« J’aurais voulu être un artiste/Pour pouvoir faire mon numéro… » Beaucoup de gens prennent ce refrain au pied de la lettre. Pour le meilleur et pour le pire. Si certaines photographies de Karl Lagerfeld, exposées en 2004 chez Pierre Passebon (Paris), pouvaient prétendre au rang d’œuvres art, le visiteur a pu être plus circonspect devant les huit sérigraphies inspirées de l’actrice Zhang Yiyi, à l’affiche de la galerie Gmurzynska (Cologne) sur Art Basel en juin. De telles pièces évoquaient davantage une pratique amateur, un caprice, qu’une démarche professionnelle.
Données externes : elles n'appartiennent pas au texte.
(** X3: which fields the vocabulary reduction returns.  With ordering
    [FREQUENCY] it returns the batch flattened, in row-major order, and
    [None] in the three other fields, whatever weights and labels are
    passed (they are not looked at).  With a weighted ordering, whenever the
    graph is built the summed weights are present, and the summed positive
    weights and the counts are present exactly when labels were given. *)
Theorem vocabulary_fields_by_ordering
    (t : DType) (x : Tensor t) (weights : option NumTensor) (labels : option AnyTensor) :
  (exists x' : Tensor t,
      reduce_batch_vocabulary x FREQUENCY weights labels = Ok (x', None, None, None)
      /\ forall a, value x = Ok a ->
                   value x' = Ok (mk_nd [List.length (data a)] (data a)))
  /\ forall o u sw spw counts,
       o <> FREQUENCY ->
       reduce_batch_vocabulary x o weights labels = Ok (u, sw, spw, counts) ->
       sw <> None
       /\ (spw = None <-> labels = None)
       /\ (counts = None <-> labels = None).
Proof.
  split.
  - eexists. split; [reflexivity|]. intros a Hx. now apply flat_value.
  - intros o u sw spw counts Ho. unfold reduce_batch_vocabulary.
    destruct o; [congruence| |]; cbn [VocabOrderingType_eqb bind].
    + destruct weights as [[dw w]|]; cbn [getattr_of bind]; [|discriminate].
      destruct (assert_same_shape x w) as [x1|e]; cbn [bind]; [|discriminate].
      apply reduce_vocabulary_inputs_fields.
    + destruct (tf_assert_type labels tf_int64) as [l|e] eqn:El; cbn [bind]; [|discriminate].
      destruct (assert_same_shape x l) as [x1|e]; cbn [bind]; [|discriminate].
      assert (Hl : labels <> None).
      { intros ->. discriminate El. }
      destruct weights as [[dw w]|]; cbn [getattr_of bind];
        match goal with
        | |- context [assert_same_shape x1 ?w0] =>
            destruct (assert_same_shape x1 w0) as [x2|e]; cbn [bind]; [|discriminate]
        end.
      all: intros E; apply reduce_vocabulary_inputs_fields in E;
        destruct E as (H1 & H2 & H3); (split; [exact H1|]);
        split; split; intros H; try contradiction;
        [apply H2 in H | apply H3 in H]; discriminate.
Qed.

Lemma vocabulary_fields_by_ordering_witness :
  exists u sw,
    reduce_batch_vocabulary vocab_aba WEIGHTED_FREQUENCY
      (Some (existT _ (FloatT tf_float32) weights_123)) None
    = Ok (u, sw, None, None)
    /\ sw <> None.
Proof.
  eexists _, _. split; [reflexivity|].
  refine (proj1 (proj2 (vocabulary_fields_by_ordering tf_string vocab_aba
                          (Some (existT _ (FloatT tf_float32) weights_123)) None)
                   WEIGHTED_FREQUENCY _ _ None None _ eq_refl)).
  discriminate.
Defined.



(** ** Exact sums behind wrap-around addition *)

Lemma fold_add_zsum (i : IntType) (l : list Z) (acc : Z) :
  fold_left (add i) l (wrap i acc) = wrap i (acc + zsum l).
Proof.
  revert acc. induction l as [|v l IH]; intros acc; cbn [fold_left zsum fold_right].
  - f_equal. lia.
  - unfold add at 2. rewrite wrap_add_l, IH. f_equal. unfold zsum. lia.
Qed.

Lemma fold_add_from_zero (i : IntType) (l : list Z) :
  fold_left (add i) l (zero i) = wrap i (zsum l).
Proof. change (zero i) with (wrap i 0). apply fold_add_zsum. Qed.

Lemma wrap_zsum_map {A} (i : IntType) (g : A -> Z) (l : list A) :
  wrap i (zsum (map (fun a => wrap i (g a)) l)) = wrap i (zsum (map g l)).
Proof.
  induction l as [|a l IH]; [reflexivity|].
  cbn [map zsum fold_right]. fold (zsum (map (fun a => wrap i (g a)) l)).
  fold (zsum (map g l)).
  rewrite wrap_add_l, <- wrap_add_r, IH, wrap_add_r. reflexivity.
Qed.

Lemma zsum_map_add {A} (f g : A -> Z) (l : list A) :
  zsum (map (fun a => f a + g a) l) = zsum (map f l) + zsum (map g l).
Proof.
  unfold zsum. induction l as [|a l IH]; [reflexivity|].
  cbn [map fold_right]. lia.
Qed.

Lemma zsum_indicator (i0 : nat) (w0 : Z) (s n : nat) :
  zsum (map (fun j => if Nat.eqb i0 j then w0 else 0) (seq s n))
  = if (s <=? i0)%nat && (i0 <? s + n)%nat then w0 else 0.
Proof.
  revert s. induction n as [|n IH]; intros s.
  - cbn [seq map zsum fold_right].
    destruct (Nat.leb_spec s i0); destruct (Nat.ltb_spec i0 (s + 0)); cbn [andb];
      reflexivity || lia.
  - cbn [seq map zsum fold_right]. fold (zsum (map (fun j => if Nat.eqb i0 j then w0 else 0)
                                                 (seq (S s) n))).
    rewrite IH.
    destruct (Nat.eqb_spec i0 s); destruct (Nat.leb_spec s i0);
      destruct (Nat.leb_spec (S s) i0); destruct (Nat.ltb_spec i0 (S s + n));
      destruct (Nat.ltb_spec i0 (s + S n)); cbn [andb]; lia.
Qed.

(** Every value belongs to exactly one segment: the segment sums add up
    to the sum of all values. *)
Lemma zsum_segments (n : nat) (ix : list nat) (ws : list Z) :
  List.length ix = List.length ws ->
  Forall (fun j => (j < n)%nat) ix ->
  zsum (map (fun j => zsum (segment j ix ws)) (seq 0 n)) = zsum ws.
Proof.
  intros Hl Hix. revert ws Hl.
  induction Hix as [|i0 ix Hi Hix IH]; intros [|w0 ws] Hl; try discriminate.
  - cbn [zsum fold_right]. induction (seq 0 n) as [|j l IHl]; [reflexivity|].
    cbn [map zsum fold_right] in *. unfold segment at 1. cbn. exact IHl.
  - transitivity (zsum (map (fun j => (if Nat.eqb i0 j then w0 else 0)
                                      + zsum (segment j ix ws)) (seq 0 n))).
    + f_equal. apply map_ext. intros j. unfold segment.
      cbn [combine filter fst snd]. destruct (Nat.eqb i0 j); reflexivity.
    + rewrite zsum_map_add, zsum_indicator, IH by (simpl in Hl; lia).
      destruct (Nat.leb_spec 0 i0); [|lia].
      destruct (Nat.ltb_spec i0 (0 + n)); [|lia]. reflexivity.
Qed.

Lemma segment_length {W} (j : nat) (ix : list nat) (ws : list W) :
  List.length ix = List.length ws ->
  List.length (segment j ix ws) = count_occ_nat j ix.
Proof.
  unfold segment, count_occ_nat. revert ws.
  induction ix as [|i0 ix IH]; intros [|w0 ws] Hl; try discriminate; [reflexivity|].
  cbn [combine filter fst]. rewrite (Nat.eqb_sym j i0).
  destruct (Nat.eqb i0 j); cbn [map List.length]; rewrite IH by (simpl in Hl; lia);
    reflexivity.
Qed.

Lemma zsum_ones {W} (l : list W) : zsum (map (fun _ => 1) l) = Z.of_nat (List.length l).
Proof.
  unfold zsum. induction l as [|a l IH]; [reflexivity|].
  cbn [map fold_right List.length]. lia.
Qed.

Lemma count_occ_nat_cons (j i0 : nat) (ix : list nat) :
  Z.of_nat (count_occ_nat j (i0 :: ix))
  = (if Nat.eqb i0 j then 1 else 0) + Z.of_nat (count_occ_nat j ix).
Proof.
  unfold count_occ_nat. cbn [filter]. rewrite (Nat.eqb_sym j i0).
  destruct (Nat.eqb i0 j); cbn [List.length]; lia.
Qed.

Lemma zsum_counts (n : nat) (ix : list nat) :
  Forall (fun j => (j < n)%nat) ix ->
  zsum (map (fun j => Z.of_nat (count_occ_nat j ix)) (seq 0 n))
  = Z.of_nat (List.length ix).
Proof.
  induction 1 as [|i0 ix Hi Hix IH].
  - induction (seq 0 n) as [|j l IHl]; [reflexivity|]. exact IHl.
  - rewrite (map_ext _ _ (fun j => count_occ_nat_cons j i0 ix)).
    rewrite zsum_map_add, zsum_indicator, IH.
    destruct (Nat.leb_spec 0 i0); [|lia].
    destruct (Nat.ltb_spec i0 (0 + n)); [|lia]. cbn [andb List.length]. lia.
Qed.

(** ** Counts and total weight of a vocabulary *)

Lemma weights_of_self_length {A} (eqb : A -> A -> bool) (v : A) (xs : list A) :
  List.length (weights_of eqb v xs xs) = List.length (filter (fun a => eqb a v) xs).
Proof.
  unfold weights_of. rewrite length_map.
  induction xs as [|a xs IH]; [reflexivity|].
  cbn [combine filter fst]. destruct (eqb a v); cbn [List.length]; now rewrite IH.
Qed.

Lemma count_occ_occurrences (t : DType) (xs : list (carrier t)) (j : nat) (v : carrier t) :
  exact_key t = true ->
  nth_error (fst (unique_idx (el_eqb t) xs)) j = Some v ->
  count_occ_nat j (snd (unique_idx (el_eqb t) xs)) = occurrences t v xs.
Proof.
  intros Hkey Hj.
  destruct (unique_idx_bounds (el_eqb t) xs) as [_ Hl].
  rewrite <- (segment_length j _ xs Hl).
  rewrite (segment_weights_of (el_eqb t) (exact_key_lawful t Hkey) xs xs j v Hj).
  apply weights_of_self_length.
Qed.

(** X5: under ordering [WEIGHTED_MUTUAL_INFORMATION], for a batch of a
    type with exact equality and [tf.int64] labels of the same shape, the
    count field holds, at the position of each unique value, the number of
    occurrences of that value in the batch (as a [tf.int64]), and the counts
    add up to the number of elements of the batch.  The counts do not depend
    on the label values. *)
Theorem mutual_information_counts_occurrences
    (t : DType) (x : Tensor t) (weights : option NumTensor) (labels : Tensor tf_int64)
    (ax : ndarray (carrier t)) (al : ndarray Z)
    (aw : ndarray (num (projT1 (default_weights labels weights)))) :
  exact_key t = true ->
  is_compatible_with (static_shape x) (static_shape labels) = true ->
  is_compatible_with (static_shape x)
    (static_shape (projT2 (default_weights labels weights))) = true ->
  value x = Ok ax -> value labels = Ok al ->
  value (projT2 (default_weights labels weights)) = Ok aw ->
  shape ax = shape al -> shape ax = shape aw -> wf_nd ax -> wf_nd aw ->
  exists (u : Tensor t) (sw : NumTensor) (spw : Tensor tf_float32)
         (counts : Tensor tf_int64) (ys : list (carrier t)) (cs : list Z),
    reduce_batch_vocabulary x WEIGHTED_MUTUAL_INFORMATION weights
      (Some (existT _ (DT tf_int64) labels))
    = Ok (u, Some sw, Some spw, Some counts)
    /\ value u = Ok (mk_nd [List.length ys] ys)
    /\ value counts = Ok (mk_nd [List.length ys] cs)
    /\ List.length cs = List.length ys
    /\ (forall j v,
           nth_error ys j = Some v ->
           nth_error cs j
           = Some (wrap tf_int64 (Z.of_nat (occurrences t v (data ax)))))
    /\ wrap tf_int64 (zsum cs) = wrap tf_int64 (Z.of_nat (List.length (data ax))).
Proof.
  intros Hkey Hc Hcw Hx Hl Hw Hs Hsw Hwx Hww.
  destruct (mutual_information_pipeline x weights labels Hc Hcw) as (x2 & E & Hx2).
  specialize (Hx2 ax al aw Hx Hl Hs Hw Hsw).
  pose proof (flat_value (projT2 (default_weights labels weights)) aw Hw) as Hw2.
  pose proof (data_length_of_shape ax aw Hwx Hww Hsw) as Hlen.
  destruct (unique_with_counts_values x2
              (tf_reshape (projT2 (default_weights labels weights)) [-1])
              (data ax) (data aw) Hx2 Hw2 Hlen) as (Hy & Hcount & _).
  destruct (unique_idx_bounds (el_eqb t) (data ax)) as [Hb Hix].
  eexists _, _, _, _, _, _. split; [rewrite E; reflexivity|].
  split; [exact Hy|]. split; [exact Hcount|]. split; [|split].
  - now rewrite length_map, length_seq.
  - intros j v Hj.
    assert (Hlt : (j < List.length (fst (unique_idx (el_eqb t) (data ax))))%nat).
    { apply nth_error_Some. congruence. }
    rewrite nth_error_map_seq by exact Hlt.
    now rewrite (count_occ_occurrences t (data ax) j v Hkey Hj).
  - rewrite (wrap_zsum_map tf_int64 (fun j => Z.of_nat (count_occ_nat j _))).
    now rewrite (zsum_counts _ _ Hb), Hix.
Qed.

Lemma mutual_information_counts_occurrences_witness :
  exists (u : Tensor tf_string) (sw : NumTensor) (spw : Tensor tf_float32)
         (counts : Tensor tf_int64),
    reduce_batch_vocabulary vocab_aba WEIGHTED_MUTUAL_INFORMATION None
      (Some (existT _ (DT tf_int64) (vector (t := tf_int64) [1; 0; 1])))
    = Ok (u, Some sw, Some spw, Some counts)
    /\ value u = Ok (mk_nd [2%nat] ["a"%string; "b"%string])
    /\ value counts = Ok (mk_nd [2%nat] [2; 1]).
Proof.
  destruct (mutual_information_counts_occurrences tf_string vocab_aba None
              (vector (t := tf_int64) [1; 0; 1])
              (mk_nd [3%nat] ["a"%string; "b"%string; "a"%string])
              (mk_nd [3%nat] [1; 0; 1]) (mk_nd [3%nat] [1; 1; 1])
              eq_refl eq_refl eq_refl eq_refl eq_refl eq_refl eq_refl eq_refl eq_refl
              eq_refl)
    as (u & sw & spw & counts & ys & cs & E & _).
  exists u, sw, spw, counts. split; [exact E|].
  injection E as <- _ _ <-. split; reflexivity.
Defined.

(** X6: under ordering [WEIGHTED_FREQUENCY] with integer weights of the
    same shape as the batch, no weight is lost or counted twice: the summed
    weights of the unique values add up to the sum of all weights, modulo
    the width of the weight type (and this holds for every element type of
    the batch, floating ones included). *)
Theorem weighted_frequency_conserves_total_weight
    (t : DType) (i : IntType) (x : Tensor t) (w : Tensor i)
    (ax : ndarray (carrier t)) (aw : ndarray Z) :
  is_compatible_with (static_shape x) (static_shape w) = true ->
  value x = Ok ax -> value w = Ok aw ->
  shape ax = shape aw -> wf_nd ax -> wf_nd aw ->
  exists (u : Tensor t) (sw : Tensor i) (sums : ndarray Z),
    reduce_batch_vocabulary x WEIGHTED_FREQUENCY (Some (existT _ (IntT i) w)) None
    = Ok (u, Some (existT _ (IntT i) sw), None, None)
    /\ value sw = Ok sums
    /\ wrap i (zsum (data sums)) = wrap i (zsum (data aw)).
Proof.
  intros Hc Hx Hw Hs Hwx Hww.
  destruct (weighted_frequency_pipeline x w None Hc) as (x2 & E & Hx2).
  specialize (Hx2 ax aw Hx Hw Hs).
  pose proof (flat_value w aw Hw) as Hw2.
  pose proof (data_length_of_shape ax aw Hwx Hww Hs) as Hlen.
  destruct (unique_with_counts_values x2 (tf_reshape w [-1]) (data ax) (data aw)
              Hx2 Hw2 Hlen) as (_ & _ & Hsum).
  destruct (unique_idx_bounds (el_eqb t) (data ax)) as [Hb Hix].
  eexists _, _, _. split; [rewrite E; reflexivity|]. split; [exact Hsum|].
  cbn [data]. unfold segment_sums.
  rewrite (map_ext _ _ (fun j => fold_add_from_zero i (segment j _ (data aw)))).
  rewrite (wrap_zsum_map i (fun j => zsum (segment j _ (data aw)))).
  f_equal. apply zsum_segments; [|exact Hb].
  cbn [num carrier] in *. congruence.
Qed.

Lemma weighted_frequency_conserves_total_weight_witness :
  exists (u : Tensor tf_string) (sw : Tensor tf_uint8) (sums : ndarray Z),
    reduce_batch_vocabulary vocab_aba WEIGHTED_FREQUENCY
      (Some (existT _ (IntT tf_uint8) (vector (t := tf_uint8) [200; 7; 100]))) None
    = Ok (u, Some (existT _ (IntT tf_uint8) sw), None, None)
    /\ value sw = Ok sums
    /\ wrap tf_uint8 (zsum (data sums)) = 51.
Proof.
  destruct (weighted_frequency_conserves_total_weight tf_string tf_uint8 vocab_aba
              (vector (t := tf_uint8) [200; 7; 100])
              (mk_nd [3%nat] ["a"%string; "b"%string; "a"%string])
              (mk_nd [3%nat] [200; 7; 100])
              eq_refl eq_refl eq_refl eq_refl eq_refl eq_refl)
    as (u & sw & sums & E & Hsw & H).
  exists u, sw, sums. split; [exact E|]. split; [exact Hsw|]. exact H.
Defined.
Et ce, malgré le prix unitaire de 25 000 dollars (environ 20 000 euros) payé par deux collectionneurs ! Les photos de mode de Lagerfeld n’excèdent pourtant pas les 2 000 euros en ventes publiques. Mais rajoutez le label « art » et le tour est joué… Moins sujette à caution, la cinéaste Agnès Varda se frotte elle aussi depuis 2003 au champ des arts plastiques. Exposant ses installations à la Fondation Cartier pour l’art contemporain (Paris) jusqu’au 8 octobre, elle a déjà un pied dans le marché avec la galerie Martine Aboucaya (Paris).
Un statut convoité
Il est visiblement de bon ton aujourd’hui de se qualifier d’artiste. Pourquoi s’en priver, lorsque l’on voit que la notion de « talent » ne constitue plus nécessairement un critère pour le marché. Cédant à un effet « Star Academy », la galerie londonienne Saatchi a même ouvert sur son site Internet une section baptisée « Your gallery » et dédiée aux artistes en puissance dépourvus de galeries. Ce pseudo-œcuménisme est dans l’air du temps. Rappelons qu’en 2004 le Palais de Tokyo avait ouvert ses portes à la Hype Gallery de Hewlett Packard. Pour promouvoir ses appareils électroniques, la firme offrait à de simples anonymes la possibilité de reproduire leurs photos en format poster et de les exposer pendant un mois dans le centre d’art.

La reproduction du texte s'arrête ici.